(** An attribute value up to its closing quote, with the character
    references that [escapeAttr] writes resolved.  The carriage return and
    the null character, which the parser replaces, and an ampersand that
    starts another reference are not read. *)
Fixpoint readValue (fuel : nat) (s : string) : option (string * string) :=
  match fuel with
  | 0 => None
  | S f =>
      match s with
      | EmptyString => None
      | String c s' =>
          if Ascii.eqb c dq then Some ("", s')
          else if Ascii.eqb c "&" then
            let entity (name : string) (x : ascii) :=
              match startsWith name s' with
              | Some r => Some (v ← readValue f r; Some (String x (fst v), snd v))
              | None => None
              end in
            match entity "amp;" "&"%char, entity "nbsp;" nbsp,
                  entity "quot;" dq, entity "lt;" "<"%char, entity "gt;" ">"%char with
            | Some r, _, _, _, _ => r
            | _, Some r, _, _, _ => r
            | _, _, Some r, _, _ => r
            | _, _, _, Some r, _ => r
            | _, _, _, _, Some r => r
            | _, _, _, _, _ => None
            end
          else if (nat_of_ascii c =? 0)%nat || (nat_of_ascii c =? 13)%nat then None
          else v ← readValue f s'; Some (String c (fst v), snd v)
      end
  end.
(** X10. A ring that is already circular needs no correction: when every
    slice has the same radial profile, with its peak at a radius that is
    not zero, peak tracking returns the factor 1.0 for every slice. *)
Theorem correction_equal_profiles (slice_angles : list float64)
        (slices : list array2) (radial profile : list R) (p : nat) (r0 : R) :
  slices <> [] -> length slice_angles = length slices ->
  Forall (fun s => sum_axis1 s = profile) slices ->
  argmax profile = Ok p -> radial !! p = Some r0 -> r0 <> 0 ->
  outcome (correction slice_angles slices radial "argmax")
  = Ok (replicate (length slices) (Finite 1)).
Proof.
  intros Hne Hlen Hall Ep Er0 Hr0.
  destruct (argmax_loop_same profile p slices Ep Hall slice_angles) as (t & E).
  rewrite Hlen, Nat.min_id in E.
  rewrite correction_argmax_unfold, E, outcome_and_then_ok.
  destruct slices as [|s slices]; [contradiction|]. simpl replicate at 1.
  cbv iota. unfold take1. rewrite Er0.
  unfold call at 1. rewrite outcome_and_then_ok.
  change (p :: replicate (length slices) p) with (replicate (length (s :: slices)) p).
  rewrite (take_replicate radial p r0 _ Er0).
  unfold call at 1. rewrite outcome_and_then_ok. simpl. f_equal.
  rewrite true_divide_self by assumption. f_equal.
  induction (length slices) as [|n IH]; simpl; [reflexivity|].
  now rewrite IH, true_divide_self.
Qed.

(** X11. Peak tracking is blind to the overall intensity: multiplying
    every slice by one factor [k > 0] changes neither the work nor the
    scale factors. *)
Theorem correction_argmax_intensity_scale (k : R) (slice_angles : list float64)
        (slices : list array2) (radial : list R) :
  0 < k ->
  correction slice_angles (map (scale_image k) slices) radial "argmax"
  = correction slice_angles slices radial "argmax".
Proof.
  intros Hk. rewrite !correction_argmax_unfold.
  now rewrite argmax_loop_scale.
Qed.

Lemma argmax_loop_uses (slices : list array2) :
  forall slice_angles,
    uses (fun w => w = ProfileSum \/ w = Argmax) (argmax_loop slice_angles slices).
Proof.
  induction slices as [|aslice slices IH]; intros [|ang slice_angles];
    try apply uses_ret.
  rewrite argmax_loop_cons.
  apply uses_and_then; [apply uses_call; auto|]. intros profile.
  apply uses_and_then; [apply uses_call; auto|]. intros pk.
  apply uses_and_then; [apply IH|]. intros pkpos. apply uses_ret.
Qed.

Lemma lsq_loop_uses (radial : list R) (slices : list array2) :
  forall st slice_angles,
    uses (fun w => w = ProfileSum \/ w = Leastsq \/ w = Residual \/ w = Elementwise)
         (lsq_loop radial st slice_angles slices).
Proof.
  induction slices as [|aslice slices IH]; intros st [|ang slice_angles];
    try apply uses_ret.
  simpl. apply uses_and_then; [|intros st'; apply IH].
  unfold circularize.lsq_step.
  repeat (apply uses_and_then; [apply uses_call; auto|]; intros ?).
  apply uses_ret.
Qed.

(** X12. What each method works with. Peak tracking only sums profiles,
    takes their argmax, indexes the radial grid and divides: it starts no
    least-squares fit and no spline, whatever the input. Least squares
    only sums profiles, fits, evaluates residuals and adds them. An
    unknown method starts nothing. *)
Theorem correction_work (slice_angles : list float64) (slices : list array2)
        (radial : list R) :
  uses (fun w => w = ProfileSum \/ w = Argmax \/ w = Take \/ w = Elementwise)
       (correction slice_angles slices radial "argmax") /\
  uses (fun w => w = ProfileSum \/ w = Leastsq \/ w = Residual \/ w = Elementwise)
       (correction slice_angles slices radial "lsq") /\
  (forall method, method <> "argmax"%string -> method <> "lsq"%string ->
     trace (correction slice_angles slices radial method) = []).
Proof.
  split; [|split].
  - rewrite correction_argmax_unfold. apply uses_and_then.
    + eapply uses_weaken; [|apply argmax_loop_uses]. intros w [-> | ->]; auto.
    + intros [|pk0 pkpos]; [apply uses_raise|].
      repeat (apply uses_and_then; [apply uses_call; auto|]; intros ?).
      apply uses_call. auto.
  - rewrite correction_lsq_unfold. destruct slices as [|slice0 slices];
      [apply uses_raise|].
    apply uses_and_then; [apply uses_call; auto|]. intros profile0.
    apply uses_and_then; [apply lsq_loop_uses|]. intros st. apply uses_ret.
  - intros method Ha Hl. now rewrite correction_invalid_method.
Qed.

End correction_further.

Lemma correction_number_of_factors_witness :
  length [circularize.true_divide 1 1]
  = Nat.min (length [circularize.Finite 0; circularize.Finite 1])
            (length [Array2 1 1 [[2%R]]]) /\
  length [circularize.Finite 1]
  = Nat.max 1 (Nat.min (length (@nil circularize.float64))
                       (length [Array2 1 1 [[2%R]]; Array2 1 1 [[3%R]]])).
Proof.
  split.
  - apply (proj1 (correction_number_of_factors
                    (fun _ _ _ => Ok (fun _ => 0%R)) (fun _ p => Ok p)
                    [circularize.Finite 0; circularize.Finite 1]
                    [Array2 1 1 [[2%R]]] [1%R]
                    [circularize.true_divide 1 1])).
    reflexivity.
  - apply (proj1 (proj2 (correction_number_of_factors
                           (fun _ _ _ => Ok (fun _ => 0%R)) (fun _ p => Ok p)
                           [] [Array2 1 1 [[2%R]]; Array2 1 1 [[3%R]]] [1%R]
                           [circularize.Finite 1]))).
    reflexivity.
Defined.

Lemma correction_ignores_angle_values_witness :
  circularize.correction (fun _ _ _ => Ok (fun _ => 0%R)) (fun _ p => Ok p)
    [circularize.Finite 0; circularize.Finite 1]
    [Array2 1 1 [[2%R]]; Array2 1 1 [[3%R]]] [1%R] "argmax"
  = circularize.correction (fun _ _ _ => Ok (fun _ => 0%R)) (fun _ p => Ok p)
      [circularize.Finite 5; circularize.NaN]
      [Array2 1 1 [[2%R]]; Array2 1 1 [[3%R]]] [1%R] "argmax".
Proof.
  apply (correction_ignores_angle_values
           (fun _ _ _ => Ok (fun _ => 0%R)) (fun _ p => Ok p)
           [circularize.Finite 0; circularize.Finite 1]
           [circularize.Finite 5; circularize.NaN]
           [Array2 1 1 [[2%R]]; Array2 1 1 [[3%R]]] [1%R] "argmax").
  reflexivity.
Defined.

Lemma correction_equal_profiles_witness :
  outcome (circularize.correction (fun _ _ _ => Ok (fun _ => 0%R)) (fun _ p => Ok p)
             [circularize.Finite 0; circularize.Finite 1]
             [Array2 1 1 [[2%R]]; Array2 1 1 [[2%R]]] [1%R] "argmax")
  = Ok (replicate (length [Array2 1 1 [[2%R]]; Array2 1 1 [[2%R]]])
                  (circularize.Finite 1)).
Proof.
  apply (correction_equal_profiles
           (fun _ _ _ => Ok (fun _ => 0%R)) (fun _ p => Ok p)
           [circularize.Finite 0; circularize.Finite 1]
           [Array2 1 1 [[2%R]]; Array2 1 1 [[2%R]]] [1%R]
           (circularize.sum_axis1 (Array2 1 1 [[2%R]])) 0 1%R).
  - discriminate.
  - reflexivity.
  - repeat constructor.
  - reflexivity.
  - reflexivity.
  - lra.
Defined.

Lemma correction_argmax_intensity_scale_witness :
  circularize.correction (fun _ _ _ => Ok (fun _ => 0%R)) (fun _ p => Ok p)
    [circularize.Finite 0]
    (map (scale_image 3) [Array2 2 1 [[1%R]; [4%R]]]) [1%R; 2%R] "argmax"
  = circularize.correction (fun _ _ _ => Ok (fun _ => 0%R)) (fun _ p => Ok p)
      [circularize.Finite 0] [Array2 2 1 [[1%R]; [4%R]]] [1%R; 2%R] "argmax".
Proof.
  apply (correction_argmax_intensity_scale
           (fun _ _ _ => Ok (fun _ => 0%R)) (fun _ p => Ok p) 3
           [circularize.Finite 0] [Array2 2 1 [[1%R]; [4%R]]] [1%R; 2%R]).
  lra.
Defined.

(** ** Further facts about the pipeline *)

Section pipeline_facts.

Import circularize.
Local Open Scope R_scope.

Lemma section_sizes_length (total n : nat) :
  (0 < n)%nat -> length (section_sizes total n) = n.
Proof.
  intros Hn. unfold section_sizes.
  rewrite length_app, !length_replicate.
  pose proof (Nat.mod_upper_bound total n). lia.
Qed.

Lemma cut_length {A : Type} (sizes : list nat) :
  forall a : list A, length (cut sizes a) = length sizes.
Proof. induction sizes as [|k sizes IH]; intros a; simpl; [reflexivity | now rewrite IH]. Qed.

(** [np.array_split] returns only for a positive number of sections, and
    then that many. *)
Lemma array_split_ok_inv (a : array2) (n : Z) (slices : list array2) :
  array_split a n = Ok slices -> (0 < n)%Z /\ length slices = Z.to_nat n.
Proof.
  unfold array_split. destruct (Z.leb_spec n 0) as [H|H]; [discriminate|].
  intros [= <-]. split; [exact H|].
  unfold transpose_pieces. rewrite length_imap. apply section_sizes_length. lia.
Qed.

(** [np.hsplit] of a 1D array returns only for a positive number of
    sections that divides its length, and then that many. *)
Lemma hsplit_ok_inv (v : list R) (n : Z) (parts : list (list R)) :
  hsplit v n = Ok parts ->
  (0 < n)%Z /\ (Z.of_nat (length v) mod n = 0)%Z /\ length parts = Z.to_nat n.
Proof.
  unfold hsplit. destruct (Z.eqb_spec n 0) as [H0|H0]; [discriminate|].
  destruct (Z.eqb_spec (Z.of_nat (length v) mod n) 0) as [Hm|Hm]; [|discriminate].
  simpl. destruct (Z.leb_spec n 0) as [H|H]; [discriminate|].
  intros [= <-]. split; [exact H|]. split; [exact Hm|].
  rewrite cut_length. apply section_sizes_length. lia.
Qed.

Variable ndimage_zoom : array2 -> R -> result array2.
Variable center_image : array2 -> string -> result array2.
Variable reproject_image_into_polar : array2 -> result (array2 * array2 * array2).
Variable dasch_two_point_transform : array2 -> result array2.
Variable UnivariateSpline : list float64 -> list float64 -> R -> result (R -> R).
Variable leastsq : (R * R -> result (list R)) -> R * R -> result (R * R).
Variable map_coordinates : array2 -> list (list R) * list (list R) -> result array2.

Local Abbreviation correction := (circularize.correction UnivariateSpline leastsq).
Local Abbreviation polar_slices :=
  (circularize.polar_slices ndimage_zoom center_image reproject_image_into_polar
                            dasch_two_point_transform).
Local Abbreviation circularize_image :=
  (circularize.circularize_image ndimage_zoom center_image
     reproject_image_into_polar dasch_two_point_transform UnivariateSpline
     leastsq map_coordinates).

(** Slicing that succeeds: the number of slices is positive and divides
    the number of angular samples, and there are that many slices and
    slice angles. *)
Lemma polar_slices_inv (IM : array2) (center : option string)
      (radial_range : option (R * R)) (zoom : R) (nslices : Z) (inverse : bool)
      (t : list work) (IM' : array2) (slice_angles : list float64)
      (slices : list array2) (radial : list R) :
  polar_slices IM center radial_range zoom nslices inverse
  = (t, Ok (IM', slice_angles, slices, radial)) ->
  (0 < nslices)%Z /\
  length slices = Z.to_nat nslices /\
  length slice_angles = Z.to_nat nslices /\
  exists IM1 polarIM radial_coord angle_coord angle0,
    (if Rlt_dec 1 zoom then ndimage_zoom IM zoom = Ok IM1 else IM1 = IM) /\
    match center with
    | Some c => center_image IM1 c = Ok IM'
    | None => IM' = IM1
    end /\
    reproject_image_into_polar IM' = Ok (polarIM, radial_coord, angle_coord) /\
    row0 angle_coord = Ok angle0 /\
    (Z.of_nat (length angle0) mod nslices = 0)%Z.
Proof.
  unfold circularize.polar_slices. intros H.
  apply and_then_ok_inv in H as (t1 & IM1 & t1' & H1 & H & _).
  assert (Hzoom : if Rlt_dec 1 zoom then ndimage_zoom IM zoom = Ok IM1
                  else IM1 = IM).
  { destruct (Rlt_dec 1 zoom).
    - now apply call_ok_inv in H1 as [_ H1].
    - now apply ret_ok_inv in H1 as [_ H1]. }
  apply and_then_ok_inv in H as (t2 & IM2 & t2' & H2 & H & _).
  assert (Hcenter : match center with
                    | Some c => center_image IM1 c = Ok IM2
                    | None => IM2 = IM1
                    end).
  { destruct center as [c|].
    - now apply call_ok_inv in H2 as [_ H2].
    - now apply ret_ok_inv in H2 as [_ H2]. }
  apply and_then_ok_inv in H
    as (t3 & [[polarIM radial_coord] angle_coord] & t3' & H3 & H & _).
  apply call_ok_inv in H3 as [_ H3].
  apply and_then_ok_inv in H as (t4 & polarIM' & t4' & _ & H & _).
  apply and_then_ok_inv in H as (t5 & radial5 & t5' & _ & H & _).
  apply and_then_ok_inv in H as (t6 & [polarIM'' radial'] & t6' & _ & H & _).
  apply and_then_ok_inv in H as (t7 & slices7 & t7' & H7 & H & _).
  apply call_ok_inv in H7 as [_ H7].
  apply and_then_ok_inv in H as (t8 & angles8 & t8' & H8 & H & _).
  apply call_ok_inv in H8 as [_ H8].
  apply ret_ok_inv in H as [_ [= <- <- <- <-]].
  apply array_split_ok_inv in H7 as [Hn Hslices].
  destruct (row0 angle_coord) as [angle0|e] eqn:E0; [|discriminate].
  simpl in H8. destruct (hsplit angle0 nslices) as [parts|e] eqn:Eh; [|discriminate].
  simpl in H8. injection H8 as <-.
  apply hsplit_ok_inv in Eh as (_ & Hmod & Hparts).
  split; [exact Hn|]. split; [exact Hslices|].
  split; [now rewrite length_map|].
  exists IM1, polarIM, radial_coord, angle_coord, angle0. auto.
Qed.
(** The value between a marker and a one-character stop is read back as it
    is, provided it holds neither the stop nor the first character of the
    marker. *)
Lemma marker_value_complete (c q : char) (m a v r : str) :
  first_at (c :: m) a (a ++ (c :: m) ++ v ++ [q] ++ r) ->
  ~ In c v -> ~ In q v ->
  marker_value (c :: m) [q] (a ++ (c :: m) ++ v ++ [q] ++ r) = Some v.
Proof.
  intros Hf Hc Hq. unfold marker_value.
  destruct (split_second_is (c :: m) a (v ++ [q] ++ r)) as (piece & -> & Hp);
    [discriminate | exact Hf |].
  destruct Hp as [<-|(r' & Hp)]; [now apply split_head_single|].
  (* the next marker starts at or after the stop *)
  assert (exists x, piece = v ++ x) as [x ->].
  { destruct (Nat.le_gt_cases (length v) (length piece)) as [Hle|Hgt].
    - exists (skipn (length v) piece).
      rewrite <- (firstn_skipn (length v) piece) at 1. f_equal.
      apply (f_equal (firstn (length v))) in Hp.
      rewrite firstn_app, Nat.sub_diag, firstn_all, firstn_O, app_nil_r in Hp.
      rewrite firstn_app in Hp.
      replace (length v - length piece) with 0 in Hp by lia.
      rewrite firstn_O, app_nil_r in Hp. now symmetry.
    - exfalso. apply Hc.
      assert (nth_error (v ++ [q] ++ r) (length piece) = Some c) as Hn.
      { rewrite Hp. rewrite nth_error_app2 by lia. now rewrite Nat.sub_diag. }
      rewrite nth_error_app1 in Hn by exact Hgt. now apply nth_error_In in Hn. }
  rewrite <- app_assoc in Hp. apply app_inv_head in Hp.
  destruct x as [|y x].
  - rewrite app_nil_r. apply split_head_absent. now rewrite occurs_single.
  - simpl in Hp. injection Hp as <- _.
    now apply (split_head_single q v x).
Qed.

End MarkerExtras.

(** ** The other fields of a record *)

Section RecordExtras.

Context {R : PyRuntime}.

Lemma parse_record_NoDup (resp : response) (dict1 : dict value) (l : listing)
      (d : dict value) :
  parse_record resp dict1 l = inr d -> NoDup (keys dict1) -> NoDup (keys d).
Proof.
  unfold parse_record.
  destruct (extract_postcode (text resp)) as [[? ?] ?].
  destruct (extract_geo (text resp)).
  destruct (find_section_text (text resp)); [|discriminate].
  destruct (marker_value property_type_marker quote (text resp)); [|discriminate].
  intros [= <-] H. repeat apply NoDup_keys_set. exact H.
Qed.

- - -

• [Problem to work on] Beginning at the line above with "Local Abbreviation polar_slices" and finishing at the line with "IM1 c = Ok IM'", return each line exactly and return nothing else.

• [Task solution]
Local Abbreviation polar_slices :=
  (circularize.polar_slices ndimage_zoom center_image reproject_image_into_polar
                            dasch_two_point_transform).
Local Abbreviation circularize_image :=
  (circularize.circularize_image ndimage_zoom center_image
     reproject_image_into_polar dasch_two_point_transform UnivariateSpline
     leastsq map_coordinates).

(** Slicing that succeeds: the number of slices is positive and divides
    the number of angular samples, and there are that many slices and
    slice angles. *)
Lemma polar_slices_inv (IM : array2) (center : option string)
      (radial_range : option (R * R)) (zoom : R) (nslices : Z) (inverse : bool)
      (t : list work) (IM' : array2) (slice_angles : list float64)
      (slices : list array2) (radial : list R) :
  polar_slices IM center radial_range zoom nslices inverse
  = (t, Ok (IM', slice_angles, slices, radial)) ->
  (0 < nslices)%Z /\
  length slices = Z.to_nat nslices /\
  length slice_angles = Z.to_nat nslices /\
  exists IM1 polarIM radial_coord angle_coord angle0,
    (if Rlt_dec 1 zoom then ndimage_zoom IM zoom = Ok IM1 else IM1 = IM) /\
    match center with
    | Some c => center_image IM1 c = Ok IM'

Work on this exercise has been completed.